Harringworth Viaduct to feature on new UKTV programme for Yesterday called The Architecture The Railways Built
The history of Harringworth Viaduct and its effects on neighbouring villages will be explored in a new television programme.
The Architecture The Railways Built will be screened on UKTV channel Yesterday at 8pm on Tuesday (March 23) and will feature the iconic viaduct, as well as Catesby Tunnel, near to Daventry.
Barrowden man John Hillier, a keen photographer, has spent many years interested in the viaduct and was asked to be a part of the filming.
He met with programme makers in late October for a rainy day of filming but admits he is not looking forward to seeing himself on air.
John has been fascinated by the Grade II listed viaduct since he moved to Barrowden in 1992 and has photographed it many times.
“Although I have an interest in railways, I knew nothing about the viaduct until I first drove down the A47 when we moved here,” recalls John.
And although it is frequently photographed by passers-by, even those with no interest in the railways, it has never become boring for John.
“There is always something new to discover,” said John, a former chairman of Stamford Camera Club.
“There are so many different places you can photograph it and, with different weathers, it always looks interesting. Only recently I discovered a new vantage point.”
Towering 60ft over Harringworth, the viaduct is visible from several villages and hamlets as it spans 1,275 yards across the valley. The structure has 82 arches, each 40ft wide.
An Act of Parliament in 1874 authorised its construction, a necessary element of the plan by the Midland Railway to link Kettering with Manton, providing a route from London north to Nottingham, Leeds and, after crossing the famous viaduct at Ribbleheadin North Yorkshire – a mere 440 yards long with just 24 spans –then on to Scotland.
Designed by William Henry Barlow, work began in 1876 and although work was completed in 1878, the line to Manton didn’t open until March 1880.
Some of those who worked on building the viaduct, known as navvies, lived in shanty towns built along the route and one of these huts is still in Glaston.
The accident rate was high and many people were killed. Although most were buried in unmarked graves that of Alfred Clarke Smith, killed in April 1877 when his horse bolted during the construction of Glaston Tunnel, can be found in the churchyard at Seaton.
Regular long-distance passenger traffic ended in 1967 and the viaduct was then rarely used apart from by steel trains from South Wales to Corby.
In recent times, thanks to the upgrading of the route to carry faster and heavier trains, regular passenger trains cross the viaduct once again with East Midlands Railway services to London and Nottingham. Freight traffic has returned.
John said: “ There are quite long gaps between trains and patience is needed if you want to see a train cross. For those lucky enough to travel over the viaduct there are impressive views along the Welland Valley in both directions.”
He said that what can notbe seen from the viaduct are the area’s heritage secrets.
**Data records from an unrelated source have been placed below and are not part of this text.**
(** The task between interrupts: a scan code arrives, or the loop makes a round. *)
Inductive event := Irq (scancode : Z) | Round.

Definition shell_event (e : event) (k : Kb) (s : Shell) mem : outcome (Kb * Shell * list Z) :=
  match e with
  | Irq sc => k ← process_scancode sc k; Ret (k, s, mem)
  | Round => '(q, s, mem) ← shell_round (keys k) s mem; Ret (mkKb (mods k) q, s, mem)
  end.

Fixpoint shell_events (es : list event) (k : Kb) (s : Shell) mem : outcome (Kb * Shell * list Z) :=
  match es with
  | [] => Ret (k, s, mem)
  | e :: es => '(k, s, mem) ← shell_event e k s mem; shell_events es k s mem
  end.

(** [shell_task_entry], the keyboard included, from boot. *)
Definition shell_task (es : list event) mem : outcome (Kb * Shell * list Z) :=
  '(s, mem) ← shell_start mem; shell_events es boot s mem.
End code.

(** * The abstract terminal *)

Abbreviation Grid := (gmap (Z * Z) Z).

(** The characters on the screen, the current row, and the line typed so far. *)
Record Term := mkTerm { t_grid : Grid; t_row : Z; t_line : list Z }.

Section term.
Context (cols rows : Z).

(** Write a text from column [i] on. *)
Fixpoint puts (i row : Z) (text : list Z) (g : Grid) : Grid :=
  match text with
  | [] => g
  | c :: text => puts (i + 1) row text (<[(i, row) := c]> g)
  end.

Definition advance (row : Z) (g : Grid) : Z * Grid := if row + 1 <? rows then (row + 1, g) else (0, ∅).

Definition echo (row : Z) (line : list Z) (g : Grid) : Z * Grid :=
  match line with [] => (row, g) | _ => advance row (puts 0 row (prefix ++ line) g) end.

Definition cursor (t : Term) : Z := zlen SHELL_PROMPT + zlen (t_line t).

Definition term_key (ch : Z) (t : Term) : Term :=
  if ch =? 10 then
    let '(row, g) := advance (t_row t) (<[(cursor t, t_row t) := 32]> (t_grid t)) in
    let '(row, g) := echo row (t_line t) g in
    mkTerm (puts 0 row (SHELL_PROMPT ++ [95]) g) row []
  else if ch =? 8 then
    match t_line t with
    | [] => t
    | _ => mkTerm (<[(cursor t - 1, t_row t) := 95]> (<[(cursor t, t_row t) := 32]> (t_grid t)))
                  (t_row t) (take (length (t_line t) - 1) (t_line t))
    end
  else if (zlen (t_line t) <? 255) && (cursor t <? cols - 1) then
    mkTerm (<[(cursor t + 1, t_row t) := 95]> (<[(cursor t, t_row t) := ch]> (t_grid t))) (t_row t) (t_line t ++ [ch])
  else t.

Definition term_start : Term := mkTerm (puts 0 0 (SHELL_PROMPT ++ [95]) ∅) 0 [].

(** With the abstract keyboard of [Ps2]. *)
Definition a_event (e : event) (x : (Mods * list Z) * Term) : (Mods * list Z) * Term :=
  let '(kb, t) := x in
  match e with
  | Irq sc => ((a_kb_step (Scan sc) kb).2, t)
  | Round => match a_kb_step ReadKey kb with
             | (Some ch, kb) => (kb, term_key ch t)
             | (None, kb) => (kb, t)
             end
  end.
End term.

(** * What the frame buffer shows *)

Section view.
Context (f : PsfFont) (fb : Framebuffer) (Hf : font_wf f) (Hh : f_height f <= 16).
Context (Hwide : 96 <= width fb) (Hhigh : 32 <= height fb).
Implicit Types (mem : list Z) (g : Grid).

Abbreviation C := (cols fb).
Abbreviation R := (rows fb).

(** Pixel [px], [py] of a cell; a font lower than the cell leaves background below it. *)
Definition cell_pixel (c : option Z) (px py : Z) : list Z :=
  match c with
  | Some c => if py <? f_height f then (if glyph_bit f (glyph_of f c) py px then rgb SHELL_FG else rgb SHELL_BG)
              else rgb SHELL_BG
  | None => rgb SHELL_BG
  end.

Definition cell_x (col : Z) : Z := SHELL_PAD_X + col * SHELL_CHAR_W.
Definition cell_y (row : Z) : Z := SHELL_PAD_Y + row * SHELL_CHAR_H.

Record view mem g : Prop := {
  view_wf : wf fb mem;
  view_cells col row px py : 0 <= col < C -> 0 <= row < R -> 0 <= px < 8 -> 0 <= py < 16 ->
    pixel fb mem (cell_x col + px) (cell_y row + py) = cell_pixel (g !! (col, row)) px py;
}.

Lemma screen_small mem : wf fb mem -> width fb < 2 ^ 62 /\ height fb < 2 ^ 62.
Proof. clear Hf. intros []. split; nia. Qed.

Lemma cols_rows mem : wf fb mem ->
  10 <= C /\ 16 + C * 8 <= width fb /\ 1 <= R /\ 16 + R * 16 <= height fb.
Proof.
  intros Hwf. destruct (screen_small mem Hwf) as [Hw Hhe]. clear Hf Hwf.
  unfold cols, rows, SHELL_PAD_X, SHELL_PAD_Y, SHELL_CHAR_W, SHELL_CHAR_H.
  rewrite (wmul_small 64 8 2) by (unfold in_word; lia). rewrite !wsub_small by (unfold in_word; lia).
  Z.to_euclidean_division_equations. lia.
Qed.

Lemma cell_on_screen mem col row px py : wf fb mem ->
  0 <= col < C -> 0 <= row < R -> 0 <= px < 8 -> 0 <= py < 16 -> on_screen fb (cell_x col + px) (cell_y row + py).
Proof.
  intros Hwf. destruct (cols_rows mem Hwf) as (_ & Hc & _ & Hr). clear Hf Hwf.
  unfold on_screen, cell_x, cell_y, SHELL_PAD_X, SHELL_PAD_Y, SHELL_CHAR_W, SHELL_CHAR_H. lia.
Qed.

(** Drawing a character sets its cell and no other. *)
Lemma draw_at_view mem g col row ch : view mem g -> 0 <= col < C -> 0 <= row < R -> 0 <= ch ->
  returns (shell_draw_at (Some f) fb col row ch mem) (fun mem' => view mem' (<[(col, row) := ch]> g)).
Proof.
  intros [Hwf Hv] Hcol Hrow Hch. destruct (screen_small mem Hwf) as [Hw Hhe].
  destruct (cols_rows mem Hwf) as (_ & Hc & _ & Hr). pose proof (fw_charsize f Hf) as Hcs. pose proof (fw_height f Hf) as Hfh.
  assert (in_word 32 SHELL_FG /\ in_word 32 SHELL_BG) as [Hfg Hbg] by done.
  unfold shell_draw_at, SHELL_PAD_X, SHELL_PAD_Y, SHELL_CHAR_W, SHELL_CHAR_H.
  rewrite (wmul_small 64 col), (wmul_small 64 row) by (unfold in_word; lia).
  rewrite !wadd_small by (unfold in_word; lia). eapply returns_mono.
  { apply (draw_char_paints f fb (8 + col * 8) (8 + row * 16)); [done | done | lia..| done | done]. }
  intros mem' Hp. split; [by eapply paints_wf|]. intros col' row' px py Hcol' Hrow' Hpx Hpy.
  destruct Hp as [_ Hp _]. rewrite Hp by (by apply (cell_on_screen mem)). unfold char_pic, cell_x, cell_y.
  unfold SHELL_PAD_X, SHELL_PAD_Y, SHELL_CHAR_W, SHELL_CHAR_H. clear Hp.
  destruct (decide ((col', row') = (col, row))) as [Heq|Hne].
  - injection Heq as -> ->. rewrite lookup_insert_eq. unfold cell_pixel.
    replace (8 + row * 16 + py - (8 + row * 16)) with py by lia.
    replace (8 + col * 8 + px - (8 + col * 8)) with px by lia.
    destruct (Z.ltb_spec py (f_height f)); decide_tests; cbn [andb default]; [done|].
    pose proof (Hv col row px py Hcol Hrow Hpx Hpy) as Hold. unfold cell_x, cell_y, cell_pixel in Hold.
    unfold SHELL_PAD_X, SHELL_PAD_Y, SHELL_CHAR_W, SHELL_CHAR_H in Hold. rewrite Hold.
    destruct (g !! (col, row)); [|done]. by decide_tests.
  - rewrite lookup_insert_ne by done.
    case_match eqn:Hin; [exfalso | by apply Hv].
    destruct (_ && _) eqn:Hb in Hin; [|discriminate]. apply Hne. clear Hin Hv Hwf Hf. f_equal; lia.
Qed.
Around 1828 Thomas Cook (1808 – 1892) began his missionary work in nearby Barrowden. He married Marianne Mason who lived in the village at St Peter’s Church in 1833.
The village plans to recognise its most famous resident and its connections with the world-famous travel pioneer with an information board on the village green.
The Welland Valley Rail Partnership has proposed building a new link between the Kettering to Manton line with that between Oakham and Stamford. The aim is to improve the east-west rail connectivity and, as the line between Corby and south to London has been electrified, there are prospects of even more regular traffic over the viaduct.